How can you tell how well you and your loved ones are coping with this illness? To begin with, you might examine the following nine signs of poor adjustment, and carefully consider whether your family is experiencing any of these difficulties.

  1. Depression. Grief is a normal and healthy reaction to illness. While grieving, a family member may be sad and irritable, may cry frequently, may have insomnia, and may be preoccupied with rehabilitation concerns. Such grieving usually passes within several months as the reality of the illness settles in and motivation to rehabilitate begins to grow. However, some family members react to illness by becoming seriously depressed—a condition that paralyzes rehabilitation and family life in ways that grieving does not. Although grief and depression may look and feel similar in many ways, important differences between these two conditions do exist. It is essential to understand that clinical depression of this sort is a medical condition that requires appropriate treatment. No amount of pep talks, positive thinking, or messages like "Pull yourself up by your bootstraps and get on with life" will cure clinical depression. Most clinically depressed people require both medication and professional psychological help to overcome this condition.
    The good news is that not only can depression be treated—it can be cured. Typical reactions to current psychological, medical, and psychiatric treatments for depression fall into the category of modern medical miracles. Help is available. If any member of your family persists in showing the symptoms just described for more than eight weeks, help that loved one to seek appropriate treatment.
  2. Failure to accept the diagnosis. Some families never say the H-word out loud; they never openly talk about the fact that a member of the family has heart illness. One such family whom I treated insisted on referring to their mother's angina as "upset stomach." Others constantly change doctors, searching for one who will participate in their denial. Still others refuse to accept the need for taking rehabilitation seriously and make statements such as "High blood pressure just runs in our family, and no one has died young yet. It's nothing to worry about."
  3. Denying the symptoms of illness. One relative of mine who recently underwent quadruple coronary artery bypass surgery after his first visit to a cardiologist admitted that for years he had been experiencing crushing chest pains whenever he walked in the woods on cold days in hunting season. Rather than accept these pains as a sign of illness, he reported that he would usually just sit beneath a tree and pound his chest until the pain stopped. Now, that's denial!
  4. Remaining ignorant about the illness. Unhealthy families refuse to learn the details of heart illness and cardiac rehabilitation. This refusal often signifies a passive, victimized attitude in reaction to the illness, an attitude that will surely work against successful adjustment.

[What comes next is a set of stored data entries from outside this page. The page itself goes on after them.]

Lemma objDelete_hasKey key (kvs : list (string * json num)) :
  existsb fieldHas kvs = false ->
  existsb fieldHas (objDelete key kvs) = false.
Proof.
  induction kvs as [|[k' v'] kvs IH]; [done|].
  cbn [objDelete existsb fst snd].
  intros [Hhead Hrest]%orb_false_elim.
  destruct (String.eqb key k'); [by apply IH|].
  cbn [existsb fst snd]. by rewrite Hhead, (IH Hrest).
Qed.

(** The traversal brings in no key but [file_uri], [file_data] and
    [mime_type]. *)
Lemma traverse_no_new_key node :
  forall (s0 : MatState num) res s1,
    traverseAndMaterialize c node s0 = (Ok res, s1) ->
    hasKey k node = false -> hasKey k res = false.
Proof.
  induction node as [| b | n | str | xs IH | kvs IH] using json_ind;
    intros s0 res s1 Hrun Hnode.
  - by injection Hrun as <- <-.
  - by injection Hrun as <- <-.
  - by injection Hrun as <- <-.
  - rewrite traverse_str in Hrun.
    apply bind_ok_inv in Hrun as (str' & s' & Hstr & Hret).
    by apply ret_ok_inv in Hret as [-> ->].
  - rewrite traverse_arr in Hrun.
    apply bind_ok_inv in Hrun as (xs' & s' & Hmap & Hret).
    apply ret_ok_inv in Hret as [-> ->].
    cbn [hasKey] in Hnode |- *.
    revert s0 xs' Hmap Hnode.
    induction IH as [|x xs Hx _ IHxs]; intros s0 xs' Hmap Hnode.
    + by injection Hmap as <- <-.
    + apply mapM_cons_ok_inv in Hmap as (x' & l' & sa & Hrunx & Hrest & ->).
      cbn [existsb] in Hnode |- *.
      apply orb_false_elim in Hnode as [Hhead Htail].
      by rewrite (Hx _ _ _ Hrunx Hhead), (IHxs _ _ Hrest Htail).
  - rewrite traverse_obj in Hrun.
    destruct (packedAsset (JObj kvs)) as [url|] eqn:Hpacked.
    { apply bind_ok_inv in Hrun as (uri & s' & Hdata & Hret).
      apply ret_ok_inv in Hret as [-> ->]. cbn [hasKey] in Hnode |- *.
      by apply objDelete_hasKey, objSet_hasKey. }
    destruct (convertInlineDataToDataUrl (JObj kvs)) as [url|] eqn:Hinline.
    { apply bind_ok_inv in Hrun as (uri & s' & Hdata & Hret).
      apply ret_ok_inv in Hret as [-> ->].
      unfold fileDataPart. cbn [hasKey existsb fst snd].
      by rewrite k_file_data, k_mime_type, k_file_uri, (inlineMime_hasKey _ Hnode). }
    apply bind_ok_inv in Hrun as (kvs' & s' & Hmap & Hret).
    apply ret_ok_inv in Hret as [-> ->].
    clear Hpacked Hinline. cbn [hasKey] in Hnode |- *.
    revert s0 kvs' Hmap Hnode.
    induction IH as [|[k0 v] kvs Hv _ IHkvs]; intros s0 kvs' Hmap Hnode.
    + by injection Hmap as <- <-.
    + apply mapM_cons_ok_inv in Hmap as ([k' v'] & l' & sa & Hrunkv & Hrest & ->).
      unfold traverseField in Hrunkv. cbn [fst snd] in Hrunkv.
      apply bind_ok_inv in Hrunkv as (v'' & sb & Hrunv & Hret).
      apply ret_ok_inv in Hret as [[= -> ->] ->].
      cbn [existsb fst snd] in Hnode |- *.
      apply orb_false_elim in Hnode as [[Hk0 Hv0]%orb_false_elim Htail].
      cbn [snd] in Hv.
      by rewrite Hk0, (Hv _ _ _ Hrunv Hv0), (IHkvs _ _ Hrest Htail).
Qed.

  5. Flights into activity. Some patients and families react to illness by running—not as in exercising; as in scared to death. They act as though they fear that life is almost over and that they therefore need to cram as much as possible into their remaining days. The result might be impulsive behavior that just makes life more complicated. For others, the flight into activity happens as part of staying stuck in the bargaining stage of grieving. These people believe, "If I try hard enough and behave perfectly enough, then this illness will disappear." This belief might lead to trying as many different rehabilitation strategies as possible, all in the shortest possible period of time; shopping for magical cures; doubling exercise or dietary changes; of engaging in superstitious behaviors.
    These frantic flights into activity can be mistaken for indications of a positive attitude. In reality, such hyperactivity can lead people to take unhealthy risks and to disconnect from others because they are obsessively focusing on all this action.
    Disconnecting from other people by focusing on activity is a way some families defend against fears of becoming emotionally close with the sick loved one. Many families live in fear that the heart patient will die, and they begin preparing themselves for this death as soon as illness hits. Unfortunately, such families sometimes stay stuck in the habit of keeping their distance even though the patient outlives everyone else in the family!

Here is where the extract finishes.